Dans un billet publié sur ce blog il y a de cela quelques semaines, je demandais « à quand le Printemps congolais », en essayant d’analyser l’attitude de la population congolaise à la suite du fiasco électoral organisé auquel on a assisté en novembre dernier. Constatant que ce simulacre d’élections avaient été sérieusement critiquées par tous les observateurs indépendants, nationaux et internationaux, et même décriées par certaines puissances occidentales, je fustigeais le fait que les Congolais n’aient pas été en mesure de lire les signes du temps et de prendre les choses en main afin d’obtenir que ces élections soient réorganisées à nouveau, ou, tout au moins, que les résultats sortis des urnes soient comptabilisés dans la transparence. 

S’il m’était demandé à moi de répondre à la question de savoir à quand le Printemps Congolais, je répondrais sans hésiter par MAINTENANT, parce que c’est mon vœu le plus ardent. Hélas, je ne suis pas naïf. Je sais que ce n’est pas possible aujourd’hui, étant donné l’état d’esprit de ceux qui pourraient conduire la révolution, je veux dire la jeunesse. Les jeunes Congolais sont, pour la plupart, soit inconscients de leur responsabilité face à l’incapacité des dirigeants Congolais successifs depuis 52 ans à assurer la paix et le progrès de la Nation, soit ignorants de leur pouvoir s’ils pouvaient s’élever comme un seul homme et prendre en main leur destin. La révolution est et sera un processus plus ou moins long suivant le rythme auquel cette conscience s’éveillera. 
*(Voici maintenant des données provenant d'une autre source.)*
(* ===== verification/FsIO.v ===== *)
(** Reading and writing files (kernel/fs.c): [readi] and [writei] on the bytes of
    a file. *)

From stdpp Require Import functions.
From S2P Require Import Prelude Riscv Mem Threads Sleeplock Bio Log LogWrite Fs FsTx FsAlloc FsData FsFile.
Local Open Scope Z_scope.

(** * Memory by bytes

    What the copies do to memory: [ub_get pt usr a u] is the byte at address [a]
    of the kernel, or of the user memory under page table [pt]. *)
Class UserBytes (U : Type) `{UserMem U} := {
  ub_get : Z → bool → Z → U → option Z;
  ub_copyout : ∀ pt usr a bs u,
    (∀ i, (i < length bs)%nat → is_Some (ub_get pt usr (a + Z.of_nat i) u)) → Forall is_byte bs →
    returns (either_copyout pt usr a bs)
      (λ r u', r = true ∧ (∀ i b, bs !! i = Some b → ub_get pt usr (a + Z.of_nat i) u' = Some b) ∧
         ∀ x, x < a ∨ a + Z.of_nat (length bs) ≤ x → ub_get pt usr x u' = ub_get pt usr x u) u;
  ub_copyin : ∀ pt usr a bs u,
    (∀ i b, bs !! i = Some b → ub_get pt usr (a + Z.of_nat i) u = Some b) →
    returns (either_copyin_part pt usr a (length bs)) (λ r u', r = bs ∧ u' = u) u;
}.

(** The flat memory of [Threads] has these laws. *)
Section flat.
Implicit Types (u : flat_user) (a x : Z) (bs : list Z).

Definition flat_store a bs (k : nat) u : flat_user :=
  foldr (λ '(i, b) u, <[a + Z.of_nat i := b]> u) u (zip (seq k (length bs)) bs).

Lemma flat_store_spec a bs k u :
  (∀ i b, bs !! i = Some b → (flat_store a bs k u : gmap Z Z) !! (a + Z.of_nat (k + i)) = Some b) ∧
  ∀ x, x < a + Z.of_nat k ∨ a + Z.of_nat (k + length bs) ≤ x → (flat_store a bs k u : gmap Z Z) !! x = (u : gmap Z Z) !! x.
Proof.
  revert k. induction bs as [|b bs IH]; intros k; [done|]. destruct (IH (S k)) as [IH1 IH2].
  unfold flat_store in *. simpl. split.
  - intros [|i] c Hi; simpl in Hi.
    + injection Hi as ->. rewrite Nat.add_0_r. apply (lookup_insert_eq (M := gmap Z)).
    + etrans; [apply (lookup_insert_ne (M := gmap Z)); lia|]. rewrite <- (IH1 i c Hi). f_equal. lia.
  - intros x Hx. etrans; [apply (lookup_insert_ne (M := gmap Z)); lia|]. apply IH2. lia.
Qed.

Lemma flat_mapped a n u :
  forallb (λ i, bool_decide (is_Some (u !! (a + Z.of_nat i)))) (seq 0 n) = true ↔
  ∀ i, (i < n)%nat → is_Some ((u : gmap Z Z) !! (a + Z.of_nat i)).
Proof.
  rewrite forallb_forall. split.
  - intros Hf i Hi. specialize (Hf i). rewrite <- list_elem_of_In, elem_of_seq in Hf.
    by apply bool_decide_eq_true in Hf; [|lia].
  - intros Hf i Hi%list_elem_of_In%elem_of_seq. apply bool_decide_eq_true, Hf. lia.
Qed.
La RDC est un pays tellement corrompu, tellement ruiné jusque dans ses racines que pour son décollage, il ne suffira jamais d’un simple changement de régime (surtout pas par la voie des élections, sauf miracle), ni d’une simple réforme dans tel ou tel domaine. Il lui faut un changement radical et très profond ; une sorte de cure de désintoxication sur une certaine période. Les plus sincères des personnes avec qui je discute souvent admettent, par exemple, qu’il faudrait restaurer la chicotte. C’est un peu exagéré, j’en conviens, mais c’est comme pour dire que le changement ne viendra pas sans la rigueur, la sanction ; sans un Etat fort et impitoyable envers le crime ordinaire ou économique ; des fonctionnaires assidus ; une armée et une police loyales et disciplinées ; etc. 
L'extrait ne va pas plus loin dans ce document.